MR are expressed in many organs, including the brain [10]. Within the brain the expression of MR is highly concentrated in the hippocampus, whereas GR are more widely distributed [11]. Of importance, GR and MR interact functionally and often in an antagonistic way [12]. Cortisol, the main glucocorticoid in humans, has affinity for both GR and MR [11]. Due to the fact that the cortisol concentration is about 500-fold higher than the concentration of aldosterone [11], hippocampal MR are widely occupied by cortisol. Functionally the activation of hippocampal MR reduces HPA axis activity, whereas the activation of GR at this structure leads to its activation [11]. With regard to depression it is of interest to note that in animal models hippocampal MR expression is increased following the treatment with the tricyclic antidepressant imipramine, whereas GR expression was unchanged [13]. As hippocampal MR appear to be reduced in suicide victims with depression, the antidepressant-induced MR expression appears to ‘normalize' this pathology [14]. These findings may be related to observations that hippocampal volume appears to be altered in depression; however, methodological considerations have to be taken into account [15].

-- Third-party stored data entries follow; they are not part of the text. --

(** *** Sources *)

Definition source_of_document (doc : Chunker.Document) : result Source :=
  let metadata := Chunker.metadata doc in
  let content_preview := preview (Chunker.page_content doc) in
  page ← plus_one (default (VInt 0) (metadata !! "page_number"));
  let label :=
    VStr ("Document: "
          +:+ py_str float_repr (default (VStr "Unknown") (metadata !! "filename"))
          +:+ " (Page " +:+ py_str float_repr page +:+ ")") in
  score ← to_float parse_float (default (VFloat 0) (metadata !! "relevance_score"));
  mret {|
    content_preview := content_preview;
    source_document := default label (metadata !! "source");
    source_content_type := default (VStr "text") (metadata !! "content_type");
    source_page_number := default (VInt 0) (metadata !! "page_number");
    source_chunk_index := default (VInt 0) (metadata !! "chunk_index");
    relevance_score := score;
    source_document_id := default (VStr "") (metadata !! "document_id");
    source_chunk_id := default (VStr "") (metadata !! "chunk_id");
    source_search_type := default (VStr "hybrid") (metadata !! "search_type")
  |}.

(** The loop inside its own [try]: the sources appended before a document
    raises are kept. *)
Fixpoint sources_of_documents (docs : list Chunker.Document) : list Source :=
  match docs with
  | [] => []
  | doc :: rest =>
      match source_of_document doc with
      | Ok source => source :: sources_of_documents rest
      | Raise _ => []
      end
  end.

Definition legacy_source (text : string) : Source :=
  {| content_preview := preview text;
     source_document := VStr "Retrieved from document search";
     source_content_type := VStr "text";
     source_page_number := VInt 0;
     source_chunk_index := VInt 0;
     relevance_score := 0.85;
     source_document_id := VStr "";
     source_chunk_id := VStr "";
     source_search_type := VStr "unknown" |}.

Definition legacy_sources (messages : list Message) : list Source :=
  match List.find (fun msg => String.eqb (type msg) "tool" && PyStr.truthy (content msg))
                  messages with
  | Some msg => [legacy_source (content msg)]
  | None => []
  end.

Definition _extract_sources_from_tool_messages (messages : list Message)
    : M (list Source) :=
  docs ← gets last_retrieved_docs;
  let sources := sources_of_documents (take 5 docs) in
  mret (match sources with
        | [] => legacy_sources messages
        | _ => sources
        end).

(** [result["messages"][-1]] *)
Definition last_message (messages : list Message) : result Message :=
  match last messages with
  | Some msg => Ok msg
  | None => Raise (Exn "IndexError" "list index out of range")
  end.

Definition ask_question (question session_id : string) : M Response :=
  graph ← gets graph;
  if negb graph then
    lift (Raise (Exn "ValueError"
                   "RAG system not initialized. Call setup_for_all_documents() first."))
  else
    try_catch
      (result ← graph_invoke question session_id;
       final_message ← lift (last_message result);
       sources ← _extract_sources_from_tool_messages result;
       mret {| answer := content final_message;
               sources := sources;
               conversation := result;
               session_id := session_id |})
      (fun e => mret (fallback question session_id)).

(** *** Events of a run *)

(** A language-model call made so far has raised. *)
Definition lm_failed (w : World) : Prop := LanguageModelCall false ∈ trace w.

(** The retrieval backend has raised in a search made so far. *)
Definition search_failed (w : World) : Prop := SearchCall false ∈ trace w.

(** A computation none of whose language-model calls raises. *)
Definition quiet {A} (c : M A) : Prop := ∀ w, lm_failed (c w).2 → lm_failed w.

(** A computation that raises when one of its language-model calls does. *)
Definition loud {A} (c : M A) : Prop :=
  ∀ w, lm_failed (c w).2 → lm_failed w ∨ ∃ e, (c w).1 = Raise e.
(** * Automated data pipeline: a shallow embedding and its verification

    The development follows the Python sources of the repository:

    - [src/utils/metrics.py]        : [PipelineMetrics], [DataQualityChecker]
    - [src/simulators/aws_services.py] : [S3Simulator], [GlueSimulator],
                                      [LambdaSimulator], [AthenaSimulator]
    - [src/pipeline/orchestrator.py]: [PipelineOrchestrator]

    Modelling conventions.

    - A pandas [DataFrame] is a header (column labels with their dtype)
      and a list of rows; the number of rows is [len(df)] and survives a
      frame without columns, as the pandas index does.
    - Floating point numbers are exact rationals extended with the IEEE
      special values ([NaN], the two infinities); rounding and signed
      zeros are not modelled.  A missing cell (pandas [NaN]/[None]) is
      the cell [NA].
    - Python dictionaries used as maps are [gmap]s with string keys.
    - The clock, the random generator, [hash], the square root and the
      file system are parameters of the functions that consult them.
    - A Python exception is an explicit [Raised] outcome; the receiver
      state is returned in both cases, as mutation done before a [raise]
      stays visible to the caller. *)

From Stdlib Require Import ZArith QArith Qminmax List String Ascii Bool Lia Lqa.
From stdpp Require Import base option list strings gmap.

Local Open Scope Z_scope.
Local Open Scope Q_scope.
Local Open Scope string_scope.
Local Open Scope list_scope.
Local Open Scope bool_scope.

(* ===================================================================== *)
(** * Numbers *)
(* ===================================================================== *)

Module Float.

(** A [float64] value: a finite rational or an IEEE special value. *)
Inductive fval : Type :=
| Fin (q : Q)
| PInf
| NInf
| NaN.

Definition of_Z (z : Z) : fval := Fin (inject_Z z).

Definition is_nan (x : fval) : bool :=
  match x with NaN => true | _ => false end.

(** "Defined" in the sense of the specification: an ordinary number. *)
Definition is_finite (x : fval) : bool :=
  match x with Fin _ => true | _ => false end.

Definition Qsgn_pos (q : Q) : bool := Qle_bool 0 q.

Definition neg (x : fval) : fval :=
  match x with
  | Fin q => Fin (- q)
  | PInf => NInf
  | NInf => PInf
  | NaN => NaN
  end.

Definition add (x y : fval) : fval :=
  match x, y with
  | NaN, _ | _, NaN => NaN
  | Fin a, Fin b => Fin (a + b)
  | PInf, NInf | NInf, PInf => NaN
  | PInf, _ | _, PInf => PInf
  | NInf, _ | _, NInf => NInf
  end.

(** An infinity times a finite factor. *)
Definition scale_inf (positive : bool) (q : Q) : fval :=
  if Qeq_bool q 0 then NaN
  else if Bool.eqb positive (Qsgn_pos q) then PInf else NInf.

Definition mul (x y : fval) : fval :=
  match x, y with
  | NaN, _ | _, NaN => NaN
  | Fin a, Fin b => Fin (a * b)
  | PInf, Fin b | Fin b, PInf => scale_inf true b
  | NInf, Fin b | Fin b, NInf => scale_inf false b
  | PInf, PInf | NInf, NInf => PInf
  | PInf, NInf | NInf, PInf => NInf
  end.

(** numpy's [true_divide] on scalars: a zero divisor does not raise, it
    yields [nan] (for [0/0]) or an infinity, with a [RuntimeWarning]. *)
Definition div (x y : fval) : fval :=
  match x, y with
  | NaN, _ | _, NaN => NaN
  | Fin a, Fin b =>
      if Qeq_bool b 0 then
        if Qeq_bool a 0 then NaN
        else if Qsgn_pos a then PInf else NInf
      else Fin (a / b)
  | Fin _, (PInf | NInf) => Fin 0
  | PInf, Fin b => if Qsgn_pos b then PInf else NInf
  | NInf, Fin b => if Qsgn_pos b then NInf else PInf
  | (PInf | NInf), (PInf | NInf) => NaN
  end.

(** Equality of two floats as numbers; [NaN] is only compared with
    itself here, which is what the theorems below need. *)
Definition same (x y : fval) : Prop :=
  match x, y with
  | Fin a, Fin b => a == b
  | PInf, PInf | NInf, NInf | NaN, NaN => True
  | _, _ => False
  end.

End Float.

Import Float.

(* ===================================================================== *)
(** * Data frames *)
(* ===================================================================== *)

(** Column dtypes, as far as the program tells them apart: the numeric
    dtypes ([int64]/[float64]), [object] columns of text, timestamps. *)
Inductive dtype : Type := Number | Text | Timestamp.

Definition dtype_eqb (a b : dtype) : bool :=
  match a, b with
  | Number, Number | Text, Text | Timestamp, Timestamp => true
  | _, _ => false
  end.

Inductive cell : Type :=
| Num (q : Q)
| Str (s : string)
| NA.

Definition cell_eqb (a b : cell) : bool :=
  match a, b with
  | Num x, Num y => Qeq_bool x y
  | Str s, Str t => String.eqb s t
  | NA, NA => true
  | _, _ => false
  end.

Definition row : Type := list cell.

Fixpoint row_eqb (r s : row) : bool :=
  match r, s with
  | [], [] => true
  | a :: r', b :: s' => cell_eqb a b && row_eqb r' s'
  | _, _ => false
  end.

Record DataFrame : Type := mkDataFrame {
  columns : list (string * dtype);
  rows : list row
}.

(** [len(df)] and [df.shape]. *)
Definition len (df : DataFrame) : nat := length (rows df).
Definition shape0 (df : DataFrame) : nat := length (rows df).
Definition shape1 (df : DataFrame) : nat := length (columns df).

Definition names (df : DataFrame) : list string := map fst (columns df).

(** [pd.DataFrame()] *)
Definition empty_frame : DataFrame := mkDataFrame [] [].

(** [df.empty]: some axis has length zero. *)
Definition is_empty (df : DataFrame) : bool :=
  (Nat.eqb (shape0 df) 0 || Nat.eqb (shape1 df) 0)%bool.

(** Position of the first column carrying a label. *)
Fixpoint index_of (name : string) (hdr : list (string * dtype)) : option nat :=
  match hdr with
  | [] => None
  | (n, _) :: hdr' =>
      if String.eqb n name then Some O
      else option_map S (index_of name hdr')
  end.

Definition has_column (name : string) (df : DataFrame) : bool :=
  match index_of name (columns df) with Some _ => true | None => false end.

(** The values of the column at a position, one per row. *)
Definition column_at (i : nat) (df : DataFrame) : list cell :=
  map (fun r => nth i r NA) (rows df).

(** [df[name]] as a list of values. *)
Definition get_column (name : string) (df : DataFrame) : option (list cell) :=
  option_map (fun i => column_at i df) (index_of name (columns df)).

(** Replace position [i] of a list. *)
Fixpoint set_nth {A} (i : nat) (x : A) (l : list A) : list A :=
  match i, l with
  | _, [] => []
  | O, _ :: l' => x :: l'
  | S i', y :: l' => y :: set_nth i' x l'
  end.

(** Pair every row with the new value of one of its cells; the values
    assigned by the program always come one per row. *)
Fixpoint zip_rows (f : row -> cell -> row) (rs : list row) (vs : list cell)
  : list row :=
  match rs with
  | [] => []
  | r :: rs' =>
      match vs with
      | [] => f r NA :: zip_rows f rs' []
      | v :: vs' => f r v :: zip_rows f rs' vs'
      end
  end.

(** [df[name] = values]: overwrite the column when the label exists,
    append a new last column otherwise. *)
Definition set_column (name : string) (ty : dtype) (vs : list cell)
  (df : DataFrame) : DataFrame :=
  match index_of name (columns df) with
  | Some i =>
      mkDataFrame (set_nth i (name, ty) (columns df))
                  (zip_rows (fun r v => set_nth i v r) (rows df) vs)
  | None =>
      mkDataFrame (columns df ++ [(name, ty)])
                  (zip_rows (fun r v => r ++ [v]) (rows df) vs)
  end.

(** [df.select_dtypes(include=['number']).columns.tolist()] *)
Definition numeric_columns (df : DataFrame) : list string :=
  map fst (List.filter (fun c => dtype_eqb (snd c) Number) (columns df)).

Definition isnull (c : cell) : bool :=
  match c with NA => true | _ => false end.

Definition as_num (c : cell) : option Q :=
  match c with Num q => Some q | _ => None end.

(** The non-missing numbers of a list of cells ([skipna=True]). *)
Fixpoint present (cs : list cell) : list Q :=
  match cs with
  | [] => []
  | Num q :: cs' => q :: present cs'
  | _ :: cs' => present cs'
  end.

(** [df.duplicated()]: a row is flagged when an earlier row has the same
    values in all columns (missing values compare equal).  pandas returns
    an empty series for an empty frame. *)
Fixpoint duplicated_from (seen : list row) (rs : list row) : list bool :=
  match rs with
  | [] => []
  | r :: rs' => existsb (row_eqb r) seen :: duplicated_from (r :: seen) rs'
  end.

It has been recognized early that certain brain areas may be selective for aldosterone, and that central MR directly affect kidney function as well as electrolyte and fluid regulation [16,17], with functionally opposite effects to those of glucocorticoids [12]. With the discovery of defined networks with aldosterone selectivity, an important aspect of network regulation by aldosterone was revealed [18,19]. The basis for aldosterone selectivity is the co-expression of the MR with an intracellular enzyme, which metabolizes cortisol and therefore allows aldosterone to bind to the MR. This enzyme is called 11β- hydroxysteroid dehydrogenase type 2 (11β-HSD2). The anatomical areas where this co-expression occurs are the nucleus of the solitary tract (NTS) and potentially the paraventricular nucleus of the hypothalamus (PVN) and the central nucleus of the amygdala (CeA) [10]. The latter structures have been intensely discussed in the context of stress regulation and the pathogenesis of depression [20,21]. More recently the NTS has been implicated as a target for antidepressant manipulations, as vagus nerve stimulation, which shows antidepressant effects in therapy-refractory depression, affects the brain via the route of this nucleus [22]. The PVN and the CeA appear not only to be primary targets for aldosterone, but also to receive strong inputs from the NTS [19]. Therefore, a network consisting of the NTS, PVN and CeA is either way a strong candidate for aldosterone's influence.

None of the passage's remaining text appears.